Zu Glanzzeiten regierten die Mayas die Region, die sich vom Süden Mexikos, über die Yucatán-Halbinsel, Belize und Guatemala bis in den Norden des heutigen Honduras erstreckt. Sie lebten in Städten, deren Größe in Europa damals noch unvorstellbar war. Bis heute ist unbekannt, was zum Untergang der Hochkultur führte. Die Städte wurden vom Regenwald überwuchert und von Forschern und Archäologen ab etwa 1800 wiederentdeckt und der Vergangenheit entrissen.
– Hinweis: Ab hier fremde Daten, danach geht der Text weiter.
(** ** Matching *)

Lemma match_recognised m E p f bs :
  holds m E bs -> recognises m E p f -> loops_ok p = true -> guarded p = true -> height p <= JSON_HEIGHT ->
  match_parser m p (rest_buf E bs) =
    Some (match f bs with Some r => (true, rest_buf E r) | None => (false, rest_buf E bs) end).
Proof.
  intros. unfold match_parser. cbn [rest_buf len].
  change (mkBuf (E - zlen bs) (zlen bs)) with (rest_buf E bs).
  rewrite (recognised_call m E p f) by done. by destruct (f bs).
Qed.

Lemma match_char m E c r : holds m E (c :: r) -> match_parser m (PARSER_CHAR c) (rest_buf E (c :: r)) = Some (true, rest_buf E r).
Proof.
  intros H. rewrite (match_recognised m E _ (expect c)); [|done|apply recognises_char|done|done|by vm_compute].
  by rewrite (proj2 (expect_Some _ _ _) eq_refl).
Qed.

(** A character that does not continue a number. *)
Definition number_char (c : Z) : bool :=
  is_dec c || (c =? 46) || (c =? 101) || (c =? 69) || (c =? 43) || (c =? 45).

Definition ends_number (m : mem) (p : Z) : Prop := exists c, m !! p = Some c /\ number_char c = false.

(** The bytes that reading from a text changes or refers to: the part of the
    text that is read, and what is taken from the arena. *)
Definition used (E : Z) (bs r : bytes) (a a' : GgArena) : Z -> Prop := fun x =>
  zrange (E - zlen bs) (E - zlen r) x \/ zrange (arena_mem a + index a) (arena_mem a + index a') x.

(** The text lies in memory apart from the free memory of the arena. *)
Definition ready (m : mem) (E : Z) (bs : bytes) (a : GgArena) : Prop :=
  holds m E bs /\ zlen bs <= UINT16_MAX /\ 0 <= E - zlen bs /\ E <= SIZE_MAX /\ arena_ok a /\
  mapped m (arena_mem a + index a) (free a) /\
  disj (E - zlen bs) (zlen bs) (arena_mem a + index a) (free a).

Lemma ready_later m m' W E bs r a a' :
  ready m E bs a -> r `suffix_of` bs -> arena_le a a' -> changes W m m' ->
  (forall x, E - zlen r <= x < E -> ~ W x) -> ready m' E r a'.
Proof.
  intros (Hb & Hl & H0 & Hmax & Ha & Hm & Hd) Hs (Hm1 & Hc1 & Hi1 & Ha1) Hch Hw.
  assert (zlen r <= zlen bs) as Hz by (apply suffix_length in Hs; unfold zlen; lia).
  unfold ready, free, disj in *. rewrite Hm1, Hc1. split_and!; [|lia|lia|lia|done| |lia].
  - eapply holds_changes; [by eapply holds_suffix|exact Hch|exact Hw].
  - eapply changes_mapped; [exact Hch|]. eapply mapped_mono; [exact Hm|lia|lia].
Qed.

(** Between an iteration and the next: the text that is left, which a closing
    character follows, and the cells [[p, p + n)] that are left. *)
Definition loop_ready (m : mem) (E : Z) (bs : bytes) (a : GgArena) (p n : Z) : Prop :=
  ready m E bs a /\ ends_number m E /\ mapped m p n /\
  disj (E - zlen bs) (zlen bs + 1) (arena_mem a + index a) (free a) /\
  disj p n (E - zlen bs) (zlen bs + 1) /\ disj p n (arena_mem a + index a) (free a).

(** Goals about regions. *)
Ltac region :=
  unfold loop_ready, ready, arena_le, arena_ok, used, free, disj, zrange, inside in *; cbn [arena_mem capacity index] in *;
  intros; zlen_lia.

Section spec.
Context (strtod : mem -> Z -> Z * bool) (to_f64 : bytes -> Z * bool).

(** [strtod] reads the longest text of a number. *)
Definition strtod_reads : Prop := forall m p text,
  parse_number text = Some (SNum text true, []) -> zlen text <= UINT16_MAX ->
  loadz m p (zlen text) = Some text -> ends_number m (p + zlen text) ->
  strtod m p = to_f64 text /\ 0 <= (to_f64 text).1 < 2 ^ 64.

Hypothesis Hstrtod : strtod_reads.

(** The result of decoding that [W] and the outcome [res] specify. *)
Definition yields (W : Z -> Prop) (m : mem) (a : GgArena) (res : outcome (jvalue * Z))
    (err : GgError) (m' : mem) (a' : GgArena) (o : option GgObject) : Prop :=
  arena_le a a' /\ changes W m m' /\
  match res with
  | Ok (v, f) => err = GG_ERR_OK /\ f = free a' /\
      exists o', o = Some o' /\ zlen o' = sizeof_GgObject /\ bytes_ok o' /\ represents W m' v o'
  | Fail e => err = e /\ e <> GG_ERR_OK /\ o = None
  | Stuck => False
  end.

Lemma yields_sub (W W' : Z -> Prop) m a res err m' a' o :
  yields W m a res err m' a' o -> (forall x, W x -> W' x) -> yields W' m a res err m' a' o.
Proof.
  intros (Ha & Hc & H) Hs. split; [done|]. split; [by eapply changes_sub|]. destruct res as [[v f]| |]; [|done..].
  destruct H as (-> & -> & o' & -> & Hz & Hok & Hd). split_and!; try done. exists o'. split_and!; try done.
  by eapply represents_frame.
Qed.

(** *** Leaves *)

Lemma yields_pack W m a v w m' o :
  arena_ok a -> changes W m m' -> objval_ok w -> pack w = Some o ->
  (unpack o = Some w -> represents W m' v o) ->
  yields W m a (Ok (v, free a)) GG_ERR_OK m' a (Some o).
Proof.
  intros Ha Hc Hw Hp Hd. destruct (pack_layout w o Hw Hp) as (bs & t & Hbs & -> & Hok).
  split; [by apply arena_le_refl|]. split; [done|]. split; [done|]. split; [done|]. eexists. split; [done|].
  split; [rewrite zlen_app, Hbs; done|]. split; [done|]. apply Hd. by apply unpack_pack.
Qed.

Lemma decode_str_run m E raw a :
  ready m E raw a ->
  exists err m' o, decode_json_str m (rest_buf E raw) true = Some (err, m', o) /\
    yields (zrange (E - zlen raw) E) m a (eval to_f64 (SStr raw) (free a)) err m' a o.
Proof.
  intros (Hb & Hl & H0 & Hmax & Ha & Hm & Hd). unfold decode_json_str.
  destruct (unescape_string_run m E raw Hb) as (m' & str & -> & Hc & Hs). cbn [mbind option_bind eval].
  destruct (string_value raw) as [x|] eqn:Ex.
  - rewrite bool_decide_true by (by eexists). cbn [negb]. destruct (Hs x eq_refl) as [-> Hx].
    apply string_value_Some in Ex. pose proof (zlen_nonneg x). pose proof (zlen_nonneg raw).
    assert (objval_ok (VBuf (mkBuf (E - zlen raw) (zlen x)))) as Hok by (simpl; lia).
    destruct (pack_fits _ Hok) as [o Ho]. cbn [pack] in Ho. rewrite Ho. cbn [mbind option_bind].
    exists GG_ERR_OK, m', (Some o). split; [done|]. eapply yields_pack; [done|done|exact Hok|exact Ho|].
    intros Hu. eexists. split; [exact Hu|]. split; [done|]. simpl. split; [lia|]. intros y Hy. unfold zrange. lia.
  - rewrite bool_decide_false by (intros [? ?]; done). exists GG_ERR_PARSE, m', None. split; [done|].
    split; [by apply arena_le_refl|]. by split.
Qed.

(** The last part of [decode_json_number]: an integer or a double. *)
Definition number_value (m : mem) (content : BufPtr) (real : bool) : option (GgError * option GgObject) :=
  if negb real then
    str ← buf_bytes m content;
    match gg_str_to_int64 str with
    | Ok val => Some (GG_ERR_OK, Some (gg_obj_i64 val))
    | Fail parse_ret => Some (parse_ret, None)
    | Stuck => None
    end
  else
    let '(val, range_error) := strtod m (data content) in
    if (range_error : bool) then Some (GG_ERR_RANGE, None)
    else Some (GG_ERR_OK, Some (gg_obj_f64 val)).

Lemma number_value_run m E text real a :
  ready m E text a -> parse_number text = Some (SNum text real, []) -> (real = true -> ends_number m E) ->
  exists err o, number_value m (rest_buf E text) real = Some (err, o) /\
    yields (fun _ => False) m a (eval to_f64 (SNum text real) (free a)) err m a o.
Proof using Hstrtod.
  intros ((Hload & _) & Hl & _ & _ & Ha & _) Hp Hend. unfold number_value, buf_bytes. cbn [rest_buf data len].
  destruct real; cbn [negb eval].
  - destruct (Hstrtod m (E - zlen text) text Hp Hl Hload) as [-> Hrange].
    { replace (E - zlen text + zlen text) with E by lia. by apply Hend. }
    destruct (to_f64 text) as [bits [|]].
    + eexists _, _. split; [done|]. split; [by apply arena_le_refl|]. by split.
    + eexists _, _. split; [done|]. eapply (yields_pack _ _ _ _ (VF64 bits)); [done|done|exact Hrange|done|done].
  - rewrite Hload. cbn [mbind option_bind]. pose proof (gg_str_to_int64_not_stuck text) as Hns.
    destruct (gg_str_to_int64 text) as [z|e|] eqn:Ez; [| |done]; cbn [mbind outcome_bind].
    + eexists _, _. split; [done|]. apply gg_str_to_int64_Ok_inv in Ez as [_ Hz].
      eapply (yields_pack _ _ _ _ (VI64 z)); [done|done|exact Hz|done|done].
    + eexists _, _. split; [done|]. split; [by apply arena_le_refl|]. split; [done|]. split; [done|].
      split; [|done]. intros ->. by eapply gg_str_to_int64_fails.
Qed.

(** The parts of the text are matched again to tell the two. *)
Lemma decode_number_eq m E text real :
  holds m E text -> parse_number text = Some (SNum text real, []) ->
  decode_json_number strtod m (rest_buf E text) true = number_value m (rest_buf E text) real.
Proof.
  intros Hb Hp. unfold parse_number in Hp. destruct (int_part text) as [r1|] eqn:E1; [|done].
  cbn [mbind option_bind] in Hp. injection Hp as _ Hreal _.
  assert (holds m E r1) as Hb1 by (eapply holds_suffix; [exact Hb|by eapply int_part_shrinks]).
  assert (holds m E (optional frac_part r1)) as Hb2.
  { eapply holds_suffix; [exact Hb1|]. apply optional_suffix, _. }
  unfold decode_json_number.
  rewrite (match_recognised m E _ int_part); [|done|apply recognises_int_part|done|done|by vm_compute].
  rewrite E1. cbn [mbind option_bind negb].
  rewrite (match_recognised m E _ frac_part); [|done|apply recognises_frac_part|done|done|by vm_compute].
  cbn [mbind option_bind]. unfold optional in *.
  destruct (frac_part r1) as [r2|]; cbn [default mbind option_bind] in *;
    (rewrite (match_recognised m E _ exp_part); [|done|apply recognises_exp_part|done|done|by vm_compute]).
  - destruct (exp_part r2); cbn in Hreal |- *; by rewrite <- Hreal.
  - destruct (exp_part r1); cbn in Hreal |- *; by rewrite <- Hreal.
Qed.

(** *** Loops over the items of a container *)

(** The text of a real number is followed by something else. *)
Definition ends (m : mem) (E : Z) (s : jsyn) (r : bytes) : Prop :=
  match s with SNum _ true => ends_number m (E - zlen r) | _ => True end.

(** The contract of [take_json_val] for texts shorter than [L]. *)
Definition take_ok (take : mem -> BufPtr -> GgArena -> bool -> option (GgError * decoded)) (L : nat) : Prop :=
  forall m E bs a, ready m E bs a -> (length bs < L)%nat ->
    match parse_json bs with
    | None => take m (rest_buf E bs) a true = Some (GG_ERR_PARSE, mkDecoded m a (rest_buf E bs) None)
    | Some (s, r) => ends m E s r -> exists err m' a' o,
        take m (rest_buf E bs) a true = Some (err, mkDecoded m' a' (rest_buf E r) o) /\
        yields (used E bs r a a') m a (eval to_f64 s (free a)) err m' a' o
    end.

Lemma suffix_zlen {A} (r t : list A) : r `suffix_of` t -> zlen r <= zlen t.
Proof. intros ?%suffix_length. unfold zlen. lia. Qed.

Lemma loop_ready_later W m m' E bs r a a' p n k :
  loop_ready m E bs a p n -> r `suffix_of` bs -> arena_le a a' -> changes W m m' -> 0 <= k <= n ->
  (forall x, W x -> used E bs r a a' x \/ p <= x < p + k) -> loop_ready m' E r a' (p + k) (n - k).
Proof.
  intros H Hs Ha Hc Hk Hw. pose proof (suffix_zlen _ _ Hs) as Hz. pose proof (zlen_nonneg r) as Hn.
  destruct H as (Hr & (c & He & Hnum) & Hm & Hd1 & Hd2 & Hd3).
  assert (forall x, E - zlen r <= x <= E -> ~ W x) as Hout.
  { intros x Hx Hwx. apply Hw in Hwx. region. }
  split_and!.
  - eapply ready_later; [exact Hr|done|exact Ha|exact Hc|]. intros x Hx. apply Hout. lia.
  - exists c. split; [|done]. rewrite <- He. apply Hc, Hout. lia.
  - eapply changes_mapped; [exact Hc|]. eapply mapped_mono; [exact Hm|lia|lia].
  - region.
  - region.
  - region.
Qed.

Lemma parse_list_Some {A} (item : reader A) after n bs xs r :
  parse_list item after n bs = Some (xs, r) ->
  exists k x r1 xs', n = S k /\ item bs = Some (x, r1) /\ xs = x :: xs' /\
    ((xs' = [] /\ r1 = r) \/
     (exists r2, r1 = 44 :: r2 /\ xs' <> [] /\ parse_list item after k (after r2) = Some (xs', r))).
Proof.
  destruct n as [|n]; [done|]. cbn [parse_list]. destruct (item bs) as [[x r1]|] eqn:Ei; [|done].
  cbn [mbind option_bind]. destruct (expect 44 r1) as [r2|] eqn:E2.
  - apply expect_Some in E2 as ->. destruct (parse_list item after n (after r2)) as [[xs' r3]|] eqn:El; [|done].
    cbn [mbind option_bind]. intros [= <- <-]. exists n, x, (44 :: r2), xs'. split_and!; try done. right.
    exists r2. split_and!; try done. intros ->. destruct n as [|n]; [done|]. cbn [parse_list] in El.
    destruct (item (after r2)) as [[y r4]|]; [|done]. cbn [mbind option_bind] in El.
    destruct (expect 44 r4); [|done]. by destruct (parse_list item after n _) as [[? ?]|].
  - intros [= <- <-]. exists n, x, r1, []. split_and!; try done. by left.
Qed.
Touristen aus aller Welt erkunden jedes Jahr die Ruinen der Mayas und Forscher entdecken bis heute immer wieder unbekanntes Maya-Stätten.
Die Hochkultur der Maya mag ausgestorben sein, aber die Mayas sind es nicht. Sie leben noch heute in den Gebieten, in denen ihre Vorfahren siedelten, und praktizieren ihre Sitten und Bräuche.
Der Vortrag ist ein Reisebericht in das Land der Mayas.

“Peru”

Auf dem sogenannten Gringo-Trail, eine beliebte Reiseroute im Süden von Peru, erlebt man Höhepunkte wie den Titicacasee, die wunderschöne Kolonialstadt Arequipa, die Nazca-Linien, die alte Inka-Hauptstadt Cusco und das heilige Tal der Inka sowie die Inka-Stadt Machu Picchu.
Neben den Inkas, die kaum 100 Jahre über die Region herrschten, gibt es weitere interessante bei uns weniger bekannte Kulturen wie die Paracas im Süden und die Lambayeque und die Moche im Norden des heutigen Perus leben.
Peru hat nicht nur für Kulturinteressierte etwas zu bieten, auch Wanderer kommen auf den zahlreichen Trekkingtouren um Arequipa, um Cusco oder in der Cordillera Blanca auf ihre Kosten. Wüstenfreunde freuen sich auf den Küstenstreifen von Peru. Von der Atacamawüste im Süden bis in den Norden zieht sich die Küstenwüste.
Der Vortrag ist ein Reisebericht einer Reise vom Titicacasee durchs Hochland und die Küstengebiete in den Norden von Peru.